For the DiscoverET.org website
1. Present community-based information for a selected subject category “Health”
2. Present community-based information for a selected subject category “Tourism”: Pam, Suzanne
3. Present community-based information for a new subject category “Diversity Resources”: Hannah, Deborah
4. Select one county in Tennessee and develop an IORP for presenting community-based information for the county: Sara, Christa
5. Study of the use of wikis in existing and emerging community-based web portals: Margaret, Emily
6. Study of the use of interactive databases for organizing, representing, and managing community-based information in representative case examples: Bridger, Roger
Critical Reflection 7
In pairs identify a subject domain and select at least five items to form a template design for a digital library. Brainstorm various topics/aspects covered in class that will be pertinent for creating an effective information organization and representation scheme for your digital library. Design a database for your collection and identify key entities, attributes, and relationships. Present an ER Diagram to reflect some aspects of your database design.

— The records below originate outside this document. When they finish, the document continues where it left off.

(** * Scanorama: panoramic stitching of single-cell datasets

    A shallow embedding of [scanorama/scanorama.py]: mutual nearest
    neighbour matching, the alignment table, panorama construction and the
    kernel-weighted bias correction, together with the properties that the
    design document states about them.

    Conventions of the embedding.
    - Python integers that index cells (rows) are [Z]; dataset indices,
      which always come out of [range(len(datasets))], are [nat].
    - A Python [set] of index pairs is a [gset (Z * Z)]; iterating over it
      visits [elements s], one fixed order.
    - A Python [dict] is a [gmap], except [table1], whose iteration order is
      observable in [find_alignments] and which is kept as an association
      list in insertion order.
    - A two-dimensional numpy array is a record of its column count and its
      rows; its entries are real numbers, so that the arithmetic is the exact
      one that the floating-point code approximates.  Rounding, overflow and
      underflow of [float64] are outside the embedding: a statement about
      the entries of a computed array is a statement about exact arithmetic.
    - A raised exception or a failed [assert] is [None]. *)

From Stdlib Require Import Reals Lra Lia ZArith QArith Qminmax List Permutation Sorted.
From stdpp Require Import gmap list fin_maps sets option.
From stdpp Require sorting.

(** ** numpy arrays *)

Module np.
(** Every path that the walker gives starts with the path of the directory
    walked, and the paths are distinct. *)
Lemma walk_paths (n : node) :
  forall prefix,
    tree_ok sep n = true ->
    NoDup (relative_path <$> walk sep prefix n) /\
    forall p, p ∈ relative_path <$> walk sep prefix n -> exists r, p = prefix ++ r.
Proof.
  induction n as [contents|entries IH] using node_induction; intros prefix Hok.
  { split; [constructor|]. by intros p ?%elem_of_nil. }
  cbn [tree_ok] in Hok.
  apply andb_true_iff in Hok as [Hnames%bool_decide_eq_true Hall].
  assert (Hsub : forall entry, entry ∈ entries ->
            (sep ∉ entry.1) /\
            NoDup (relative_path <$> walk sep (prefix ++ entry.1 ++ [sep]) entry.2) /\
            forall p, p ∈ relative_path <$> walk sep (prefix ++ entry.1 ++ [sep]) entry.2 ->
                      exists r, p = prefix ++ entry.1 ++ sep :: r).
  { intros entry Hin. rewrite Forall_forall in IH.
    pose proof (proj1 (forallb_forall _ _) Hall entry
                  (proj1 (list_elem_of_In _ _) Hin)) as Hentry.
    apply andb_true_iff in Hentry as [Hsep%bool_decide_eq_true Hchild].
    destruct (IH entry Hin (prefix ++ entry.1 ++ [sep]) Hchild) as [Hnodup Hpre].
    split_and!; [done|done|].
    intros p Hp. destruct (Hpre p Hp) as (r & ->). exists r. by rewrite <- !app_assoc. }
  cbn [walk]. rewrite fmap_app. split.
  - apply NoDup_app. split_and!.
    + by apply NoDup_files.
    + intros p (name & Hname & Hpeq)%elem_of_files (entry & Hentry & Hp)%elem_of_dirs.
      destruct (Hsub entry Hentry) as (Hsep & _ & Hpre).
      destruct (Hpre p Hp) as (r & Heq). rewrite Hpeq in Heq. apply app_inv_head in Heq.
      apply list_elem_of_fmap in Hname as ([name' child] & -> & Hin').
      destruct (Hsub _ Hin') as (Hsep' & _). cbn in *.
      apply Hsep'. rewrite Heq. apply elem_of_app. right. apply elem_of_cons. by left.
    + clear Hall IH. induction entries as [|entry entries IHentries]; cbn; [constructor|].
      apply NoDup_cons in Hnames as [Hname Hnames].
      rewrite fmap_app. apply NoDup_app. split_and!.
      * apply Hsub. apply elem_of_cons. by left.
      * intros p Hp (entry' & Hentry' & Hp')%elem_of_dirs.
        destruct (Hsub entry ltac:(apply elem_of_cons; by left)) as (Hsep & _ & Hpre).
        destruct (Hsub entry' ltac:(apply elem_of_cons; by right)) as (Hsep' & _ & Hpre').
        destruct (Hpre p Hp) as (r & ->).
        destruct (Hpre' _ Hp') as (r' & Heq%app_inv_head).
        apply sep_split in Heq; [|done..].
        apply Hname. rewrite Heq. apply list_elem_of_fmap. by exists entry'.
      * apply IHentries; [done|]. intros e He. apply Hsub. apply elem_of_cons. by right.
  - intros p [(name & _ & ->)%elem_of_files|(entry & Hentry & Hp)%elem_of_dirs]%elem_of_app.
    + by exists name.
    + destruct (Hsub entry Hentry) as (_ & _ & Hpre).
      destruct (Hpre p Hp) as (r & ->). by eexists.
Qed.
(** The last binding of key [k] in a list of pairs. *)
Definition last_binding {V} (k : string) (l : list (string * V)) : option V :=
  snd <$> last (filter (fun kv => kv.1 = k) l).

(** A computation that runs the programs of [tools] one after the other and
    stops at the first that exits non-zero: its trace is the invocations
    alone, a value means all of them ran, and an exception is the
    [CalledProcessError] of the program invoked last. *)
Definition runs_in_order {A} (tools : list tool) (m : M A) : Prop :=
  m.1 = Invoke <$> invoked m.1 /\
  invoked m.1 `prefix_of` tools /\
  (forall a, m.2 = inr a -> invoked m.1 = tools) /\
  (forall e, m.2 = inl e ->
     exists tl code, e = CalledProcessError tl code /\ code <> 0 /\
                     last (invoked m.1) = Some tl).

(** What [set_weight] does to one query sequence found in the hit dict. *)
Definition weight_set (d : gmap string Q) (i i' : SeqRecord) : Prop :=
  exists w, d !! rec_id i = Some w /\
            i' = annotations_update i [("weight"%string, ANum w)].

(** The number under the [weight_prop] annotation of a record. *)
Definition weight_prop_of (r : SeqRecord) : option Q :=
  match annotations r !! "weight_prop" with
  | Some (ANum q) => Some q
  | _ => None
  end.

(** [a] is yielded no later than [b] when ordered by falling
    [weight_prop]. *)
Definition prop_desc (a b : SeqRecord) : Prop :=
  exists p q, weight_prop_of a = Some p /\ weight_prop_of b = Some q /\
              (q <= p)%Q.

(** An event other than the log record of a skipped cluster. *)
Definition not_skipping (e : event) : Prop :=
  match e with LogSkipping _ _ => False | _ => True end.

(** As [demo_tools], but the fetch from the query file returns a record
    named [zz] whatever was asked for. *)
Definition stray_fetch : ExternalTools := {|
  Refpkg := unit;
  RedupFile := unit;
  Jplace := unit;
  usearch_run := fun l _ => (0, l);
  cmalign_run := fun l _ => (0, l);
  as_refpkg_run := fun _ _ => (0, tt);
  redupfile_of_seqs_run := fun _ => (0, tt);
  pplacer_run := fun _ _ _ => (0, tt);
  guppy_redup_run := fun _ _ => (0, tt);
  voronoi_run := fun _ _ => (0, []);
  esl_sfetch_run := fun file names =>
    (0, if String.eqb file "queries.fasta" then [rec_of "zz"]
        else rec_of <$> names)
|}.

(** A parser of weights files that finds one sequence counted twice. *)
Definition one_weight : SearchModule :=
  {| dedup_info_to_counts := fun _ => Some {[ "q1"%string := 2 ]} |}.
Lemma sync_persists_on_missing_path_witness :
  written (Demo.syncOne Scenario.packages 0 (Demo.package "a" ["b"])
             {["a/tsconfig.json" := Json (makeTsConfig (Some [Scenario.ref "../c"]) [])]})
  = [] ∨
  written (Demo.syncOne Scenario.packages 0 (Demo.package "a" ["b"])
             {["a/tsconfig.json" := Json (makeTsConfig (Some [Scenario.ref "../c"]) [])]})
  = ["a/tsconfig.json"].
Proof.
  refine (proj2 (proj2 (proj2 (proj2
            (sync_persists_on_missing_path
               Demo.isVirtualDescriptor Demo.devirtualizeDescriptor
               Demo.tryWorkspaceByIdent Demo.accepts Demo.relative Demo.join Demo.writable
               Scenario.packages 0 (Demo.package "a" ["b"])
               {["a/tsconfig.json" := Json (makeTsConfig (Some [Scenario.ref "../c"]) [])]}
               (makeTsConfig (Some [Scenario.ref "../c"]) []) _ _))))).
  - vm_compute. reflexivity.
  - reflexivity.
Defined.

(** C1 as stated fails in both directions.  (1) A document that declares
    an empty reference list, for a workspace without referenced
    workspaces: the computed set and the existing set are both empty, and
    the document is persisted all the same (without its [references]
    member).  (2) The one-sided comparison of lines 177-182: the existing
    list [../b, ../c] strictly contains the computed [../b]; the sets
    differ, and the document is not persisted, so the stale [../c] stays
    on disk. *)
Lemma persisted_iff_sets_differ_fails :
  (let w := Demo.package "b" [] in
   let doc := makeTsConfig (Some []) [("compilerOptions", "{}")] in
   let files : gmap string File := {["b/tsconfig.json" := Json doc]} in
   readJsonPromise files (tsconfigPath Demo.join w) = Some doc
   ∧ Demo.syncOne Scenario.packages 1 w files
     = mkSync (Returns tt)
              {["b/tsconfig.json" := Json (makeTsConfig None [("compilerOptions", "{}")])]}
              ["b/tsconfig.json"]
   ∧ ¬ persistedIffSetsDiffer
         (referencedWorkspaces Demo.isVirtualDescriptor Demo.devirtualizeDescriptor
            Demo.tryWorkspaceByIdent Demo.accepts Demo.relative Scenario.packages 1 w)
         doc
         (Demo.syncOne Scenario.packages 1 w files))
  ∧ (let w := Demo.package "a" ["b"] in
     let doc := makeTsConfig (Some [Scenario.ref "../b"; Scenario.ref "../c"]) [] in
     let files : gmap string File := {["a/tsconfig.json" := Json doc]} in
     readJsonPromise files (tsconfigPath Demo.join w) = Some doc
     ∧ referencedWorkspaces Demo.isVirtualDescriptor Demo.devirtualizeDescriptor
         Demo.tryWorkspaceByIdent Demo.accepts Demo.relative Scenario.packages 0 w
       = ["../b"]
     ∧ Demo.syncOne Scenario.packages 0 w files = mkSync (Returns tt) files []
     ∧ ¬ persistedIffSetsDiffer ["../b"] doc (Demo.syncOne Scenario.packages 0 w files)).
Proof.
  split; split_and!.
  - vm_compute. reflexivity.
  - vm_compute. reflexivity.
  - intros [Hwritten _]. apply Hwritten; [|reflexivity].
    vm_compute. discriminate.
  - vm_compute. reflexivity.
  - vm_compute. reflexivity.
  - vm_compute. reflexivity.
  - intros [_ Hdiffer]. apply Hdiffer; [|vm_compute; reflexivity].
    intros Heq.
    assert ("../c" ∈ (list_to_set ["../b"] : gset string)) as Hin
      by (rewrite Heq; apply elem_of_list_to_set; cbn; set_solver).
    apply elem_of_list_to_set, list_elem_of_singleton in Hin. discriminate.
Qed.

Lemma removal_sheds_companion_everywhere_witness :
  let r := afterWorkspaceDependencyRemoval 0 Target.REGULAR Scenario.fooCaret2
             [Scenario.c; Scenario.b] in
  outcome r = Returns tt ∧ queries r = [] ∧ ∀ j, j ≠ 0 → final r !! j = [Scenario.c; Scenario.b] !! j.
Proof.
  pose proof (removal_sheds_companion_everywhere 0 Target.REGULAR Scenario.fooCaret2
                [Scenario.c; Scenario.b] Scenario.c) as H.
  refine (let H' := H _ _ in conj (proj1 H') (conj (proj1 (proj2 H')) (proj1 (proj2 (proj2 H'))))).
  - reflexivity.
  - simpl. discriminate.
Defined.
Lemma in_members_write u r rs ms t u' r' :
  in_members (write_membership u r rs ms t) u' r' ↔
  if decide (r = r') then is_Some (rooms t !! r) ∧ u' ∈ ms
  else in_members t u' r'.
Proof.
  unfold in_members, write_membership; simpl. rewrite lookup_alter.
  case_decide as Hr; [|done]. split.
  - intros (row & Hrow & Hin).
    destruct (rooms t !! r) as [rrow|]; simpl in *; [|done].
    injection Hrow as <-. eauto.
  - intros [[rrow Hrow] Hin]. rewrite Hrow; simpl. eauto.
Qed.

Section Consequences.
Context `{Crypto}.

Lemma edge_sides u r t urow rrow :
  symmetric t → users t !! u = Some urow → rooms t !! r = Some rrow →
  (∀ r', r' ∈ user_rooms urow ↔ in_members t u r') ∧
  (∀ u', in_rooms t u' r ↔ u' ∈ room_members rrow).
Proof.
  intros Hsym Hu Hr. split.
  - intros r'. rewrite <-(Hsym u r'). unfold in_rooms. rewrite Hu.
    split; [eauto|]. by intros (? & [= <-] & ?).
  - intros u'. rewrite (Hsym u' r). unfold in_members. rewrite Hr.
    split; [|eauto]. by intros (? & [= <-] & ?).
Qed.

Lemma join_tables_symmetric u r t t' :
  toLowerCase r = r → join_tables u r t = Some t' →
  symmetric t → symmetric t'.
Proof.
  unfold join_tables, room_of. intros Hlow.
  destruct (users t !! u) as [urow|] eqn:Hu; simpl; [|done].
  rewrite Hlow.
  destruct (rooms t !! r) as [rrow|] eqn:Hr; simpl; [|done].
  destruct (openpgp_armor _); simpl; [|done].
  intros [= <-] Hsym u' r'.
  destruct (edge_sides u r t urow rrow Hsym Hu Hr) as [Hside1 Hside2].
  rewrite in_rooms_write, in_members_write, Hu, Hr.
  repeat case_decide; subst;
    rewrite ?JSSetFacts.elem_of_add, ?JSSetFacts.elem_of_of_array.
  - split; intros _; (split; [eauto|by left]).
  - rewrite Hside1. split; [by intros [_ [?|?]]|].
    intros ?; split; [eauto|by right].
  - rewrite Hside2. split; [|by intros [_ [?|?]]].
    intros ?; split; [eauto|by right].
  - apply Hsym.
Qed.

Lemma leave_tables_symmetric u r t t' :
  toLowerCase r = r → leave_tables u r t = Some t' →
  symmetric t → symmetric t'.
Proof.
  unfold leave_tables, room_of. intros Hlow.
  destruct (users t !! u) as [urow|] eqn:Hu; simpl; [|done].
  rewrite Hlow.
  destruct (rooms t !! r) as [rrow|] eqn:Hr; simpl; [|done].
  destruct (openpgp_armor _); simpl; [|done].
  intros [= <-] Hsym u' r'.
  destruct (edge_sides u r t urow rrow Hsym Hu Hr) as [Hside1 Hside2].
  rewrite in_rooms_write, in_members_write, Hu, Hr.
  repeat case_decide; subst;
    rewrite ?JSSetFacts.elem_of_delete, ?JSSetFacts.elem_of_of_array.
  - split; by intros [_ [? _]].
  - rewrite Hside1. split; [by intros [_ [_ ?]]|].
    intros ?; split_and!; [eauto|congruence|done].
  - rewrite Hside2. split; [|by intros [_ [_ ?]]].
    intros ?; split_and!; [eauto|congruence|done].
  - apply Hsym.
Qed.

(** For room names passed in lowercase, joins and leaves keep the two
    sides of every edge in step, whatever faults they meet. *)
Lemma addUserToRoom_symmetric u r w :
  toLowerCase r = r → symmetric (db w) →
  symmetric (db (snd (addUserToRoom u r w))).
Proof.
  intros Hlow Hsym. destruct (addUserToRoom_run u r w) as (_ & -> & _).
  destruct (join_tables u r (db w)) as [t'|] eqn:Hj; [|done].
  destruct (calm 5 w); [|done]. by eapply join_tables_symmetric.
Qed.

Lemma removeUserFromRoom_symmetric u r w :
  toLowerCase r = r → symmetric (db w) →
  symmetric (db (snd (removeUserFromRoom u r w))).
Proof.
  intros Hlow Hsym. destruct (removeUserFromRoom_run u r w) as (_ & -> & _).
  destruct (leave_tables u r (db w)) as [t'|] eqn:Hj; [|done].
  destruct (calm 5 w); [|done]. by eapply leave_tables_symmetric.
Qed.

Lemma exec_symmetric cs w :
  Forall lowercase_membership cs → symmetric (db w) →
  ∀ n, symmetric (db (exec (take n cs) w)).
Proof.
  unfold exec. revert w.
  induction cs as [|c cs IH]; intros w Hcs Hsym n.
  { by rewrite take_nil. }
  destruct n as [|n]; simpl; [done|].
  apply Forall_cons in Hcs as [Hc Hcs].
  apply IH; [done|].
  destruct c; simpl in Hc; try done; unfold run; rewrite snd_fmap_promise.
  - by apply addUserToRoom_symmetric.
  - by apply removeUserFromRoom_symmetric.
Qed.

(** Lookups and existence checks do not depend on the case of the name. *)
Lemma getRoom_case r1 r2 w :
  toLowerCase r1 = toLowerCase r2 → getRoom r1 w = getRoom r2 w.
Proof. intros Hlow. by rewrite !getRoom_run, Hlow. Qed.

Lemma existsRoom_case r1 r2 w :
  toLowerCase r1 = toLowerCase r2 → existsRoom r1 w = existsRoom r2 w.
Proof. intros Hlow. by rewrite !existsRoom_run, Hlow. Qed.

Lemma createRoom_then_getRoom r d w w1 r1 r2 :
  createRoom r d w = (Resolved true, w1) →
  toLowerCase r1 = toLowerCase r → toLowerCase r2 = toLowerCase r →
  ∃ pub priv,
    openpgp_generateKey r 2048 (entropy w) = Some (pub, priv) ∧
    fst (getRoom r1 w1)
      = Resolved (if faulty w1 then None
                  else room_of (toLowerCase r) (mkRoomRow d [] pub priv)) ∧
    fst (existsRoom r2 w1) = Resolved true.
Proof.
  intros Hcreate Hr1 Hr2.
  apply createRoom_true in Hcreate as (pub & priv & Hgen & _ & Hrow).
  exists pub, priv. rewrite getRoom_run, existsRoom_run, Hr1, Hr2, Hrow.
  simpl. split_and!; [done..|]. by destruct (faulty w1).
Qed.

(** A join under a name that is not in lowercase: with both rows stored
    and no fault it answers [true], the name as passed enters the rooms
    of the user, and table [rooms] is left as it was. *)
Lemma addUserToRoom_mixed_case u r w urow rrow armored :
  normalized (db w) → toLowerCase r ≠ r →
  users (db w) !! u = Some urow →
  rooms (db w) !! toLowerCase r = Some rrow →
  openpgp_armor (room_publicKey rrow) = Some armored →
  calm 6 w = true →
  fst (addUserToRoom u r w) = Resolved true ∧
  in_rooms (db (snd (addUserToRoom u r w))) u r ∧
  rooms (db (snd (addUserToRoom u r w))) = rooms (db w).
Proof.
  intros Hn Hlow Hu Hr Ha Hc.
  destruct (addUserToRoom_run u r w) as (-> & -> & _).
  unfold join_tables, room_of. rewrite Hu, Hr; simpl.
  rewrite Ha, Hc, (calm_le 5 6 w) by (done || lia); simpl.
  split_and!; [done| |].
  - apply in_rooms_write. rewrite decide_True by done. split; [eauto|].
    apply JSSetFacts.elem_of_add. by left.
  - simpl. apply alter_id'. destruct (rooms (db w) !! r) eqn:Hrr; [|done].
    destruct Hlow. apply Hn. by rewrite Hrr.
Qed.

(** Room names stay in lowercase whatever is called. *)
Lemma exec_normalized cs w :
  normalized (db w) → normalized (db (exec cs w)).
Proof. apply steps_normalized, exec_steps. Qed.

Critical Reflection Goals for the metadata and users: Are you clear about what you
want to achieve with this metadata? Are you clear about your users’ use of the resources?
Granularity: What level of granularity is most appropriate to the items and user needs?
Sources of info: Is it clear or even stated where you get your information? For example, if title is a field, is the cataloger told where to find that info? For example with a videotape- do you look on the label? The box?
Complexity of record creation: Are special skills required to formulate the records? Are the records designed to be created by the info ‘publisher’ or centrally by service providers?
Content: The content of different metadata record formats can be compared from aspects of structure and syntax, but perhaps most important is an evaluation of the usefulness and purpose of the info within them. How useful are the records you have created?
Works well or not: What fields or characteristics work well (or do not work well) in describing your objects?
Tweaking: How could/should the metadata be “tweaked” to accommodate your needs?